I Trained an AI to Beat Final Fight… Here’s What Happened [p]
An RL agent trained on 5 minutes of human gameplay learns to navigate Final Fight...
A developer has trained a reinforcement learning agent on the beat-em-up classic Final Fight using Behavior Cloning (BC) from human demonstrations. The agent was trained purely from 5-minute human gameplay traces, without any reward shaping, and can now clear most of the first stage. However, consistent survival remains a challenge—the agent often dies early or gets stuck on specific enemy patterns. The project highlights several practical hurdles: action space remapping from the agent's MultiBinary output to emulator inputs, trajectory alignment bugs where observation/action offsets caused mismatches, and an LSTM policy that behaved differently during evaluation runs versus manual rollouts. Memory management was also tricky, with the developer implementing efficient rollout handling to avoid loading entire trajectories into RAM.
The developer plans to extend the approach by combining Generative Adversarial Imitation Learning (GAIL) with Proximal Policy Optimization (PPO) to overcome the limitations of pure imitation, aiming for a more robust policy that generalizes beyond the demonstrations. The code is available on GitHub, and the developer is seeking community feedback on improving BC with limited trajectories, best practices for transitioning from BC to PPO, and handling partial observability in arcade environments. For AI researchers and game AI enthusiasts, this project offers a tangible look at the challenges of applying modern imitation learning to a classic game with a complex action space and high frame-to-frame variability.

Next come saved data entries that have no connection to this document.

Lemma hamiltonian_solve_trace (d_qH d_pH : pyfun) d t_0 (q_0 p_0 : value)
    h N method K m :
  (1 ≤ d)%Z → shape_of q_0 = row_shape d → shape_of p_0 = row_shape d →
  is_one_of ["Euler"; "RK2"; "RK4"; "SE"; "SV"] method = true →
  deriv_ok_for (row_shape d) method d_qH →
  deriv_ok_for (row_shape d) method d_pH →
  ∃ Q P,
    hamiltonian_solve d_qH d_pH d t_0 q_0 p_0 h N method K m
    = Some (time_grid t_0 h N, Q, P)
    ∧ wf (row_shape d) N Q ∧ wf (row_shape d) N P
    ∧ Q !! 0 = Some q_0 ∧ P !! 0 = Some p_0
    ∧ ∀ n, n < N →
        ∃ qn pn qn1 pn1,
          Q !! n = Some qn ∧ P !! n = Some pn ∧
          Q !! (n + 1) = Some qn1 ∧ P !! (n + 1) = Some pn1 ∧
          hamiltonian_rel method d_qH d_pH h (time_at t_0 h n) qn pn qn1 pn1.
Proof.
  intros Hd Hq Hp Hm. rewrite hamiltonian_solve_unfold by done.
  pose proof (wf_initial d N q_0 Hd Hq) as HQ0.
  pose proof (wf_initial d N p_0 Hd Hp) as HP0.
  unfold hamiltonian_rel, deriv_ok_for. revert Hm. unfold is_one_of. simpl.
  destruct (String.eqb method "Euler"); simpl.
  { intros _ Hdq Hdp.
    destruct (hamiltonian_loop (row_shape d) N
                (hamiltonian_Euler d_qH d_pH h)
                (λ n qn pn qv pv, hamiltonian_Euler_rel d_qH d_pH h qn pn qv pv)
                (initial d N q_0) (initial d N p_0) HQ0 HP0)
      as (Q & P & -> & HQ & HP & HQz & HPz & Hrec).
    - intros n Q P qn pn Hn HQ HP Hqn Hpn Hshq Hshp.
      destruct (hamiltonian_Euler_step (row_shape d) N h d_qH d_pH n Q P qn pn)
        as (qv & pv & Hb & Hqv & Hpv & HR); try done.
      by exists qv, pv.
    - exists Q, P. by rewrite HQz, HPz, !lookup_initial_0. }
  destruct (String.eqb method "RK2"); simpl.
  { intros _ Hdq Hdp.
    destruct (hamiltonian_loop (row_shape d) N
                (hamiltonian_RK2 d_qH d_pH h)
                (λ n qn pn qv pv, hamiltonian_RK2_rel d_qH d_pH h qn pn qv pv)
                (initial d N q_0) (initial d N p_0) HQ0 HP0)
      as (Q & P & -> & HQ & HP & HQz & HPz & Hrec).
    - intros n Q P qn pn Hn HQ HP Hqn Hpn Hshq Hshp.
      by apply (hamiltonian_RK2_stages (row_shape d) N h d_qH d_pH n Q P qn pn).
    - exists Q, P. by rewrite HQz, HPz, !lookup_initial_0. }
  destruct (String.eqb method "RK4"); simpl.
  { intros _ Hdq Hdp.
    destruct (hamiltonian_loop (row_shape d) N
                (hamiltonian_RK4 d_qH d_pH h)
                (λ n qn pn qv pv, hamiltonian_RK4_rel d_qH d_pH h qn pn qv pv)
                (initial d N q_0) (initial d N p_0) HQ0 HP0)
      as (Q & P & -> & HQ & HP & HQz & HPz & Hrec).
    - intros n Q P qn pn Hn HQ HP Hqn Hpn Hshq Hshp.
      by apply (hamiltonian_RK4_stages (row_shape d) N h d_qH d_pH n Q P qn pn).
    - exists Q, P. by rewrite HQz, HPz, !lookup_initial_0. }
  destruct (String.eqb method "SE"); simpl.
  { intros _ Hdq Hdp.
    destruct (hamiltonian_loop (row_shape d) N
                (hamiltonian_SE d_qH d_pH h (time_grid t_0 h N))
                (λ n qn pn qv pv,
                   hamiltonian_SE_rel d_qH d_pH h (time_at t_0 h n) qn pn qv pv)
                (initial d N q_0) (initial d N p_0) HQ0 HP0)
      as (Q & P & -> & HQ & HP & HQz & HPz & Hrec).
    - intros n Q P qn pn Hn HQ HP Hqn Hpn Hshq Hshp.
      destruct (hamiltonian_SE_step (row_shape d) N t_0 h d_qH d_pH n Q P qn pn)
        as (qv & pv & Hb & Hqv & Hpv & HR); try done.
      rewrite !getT_time_grid in HR by lia. by exists qv, pv.
    - exists Q, P. by rewrite HQz, HPz, !lookup_initial_0. }
  destruct (String.eqb method "SV"); simpl; [|done].
  intros _ Hdq Hdp.
  destruct (hamiltonian_loop (row_shape d) N
              (hamiltonian_SV d_qH d_pH h (time_grid t_0 h N))
              (λ n qn pn qv pv,
                 hamiltonian_SV_rel d_qH d_pH h (time_at t_0 h n) qn pn qv pv)
              (initial d N q_0) (initial d N p_0) HQ0 HP0)
    as (Q & P & -> & HQ & HP & HQz & HPz & Hrec).
  - intros n Q P qn pn Hn HQ HP Hqn Hpn Hshq Hshp.
    destruct (hamiltonian_SV_step (row_shape d) N t_0 h d_qH d_pH n Q P qn pn)
      as (qv & pv & Hb & Hqv & Hpv & k1 & HR); try done.
    rewrite !getT_time_grid in HR by lia. exists qv, pv.
    repeat (split; [done|]). by exists k1.
  - exists Q, P. by rewrite HQz, HPz, !lookup_initial_0.
Qed.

- Agent trained via Behavior Cloning from 5 minutes of human demonstrations on Final Fight clears first stage but lacks consistency
- Challenges include MultiBinary-to-emulator action mapping, trajectory offset bugs, and LSTM policy divergence between eval and manual rollout
- Planned extension to GAIL + PPO to improve generalization beyond imitation; code open-sourced on GitHub
Why It Matters
Shows practical limits of pure imitation on complex arcade games, guiding RL practitioners toward hybrid approaches.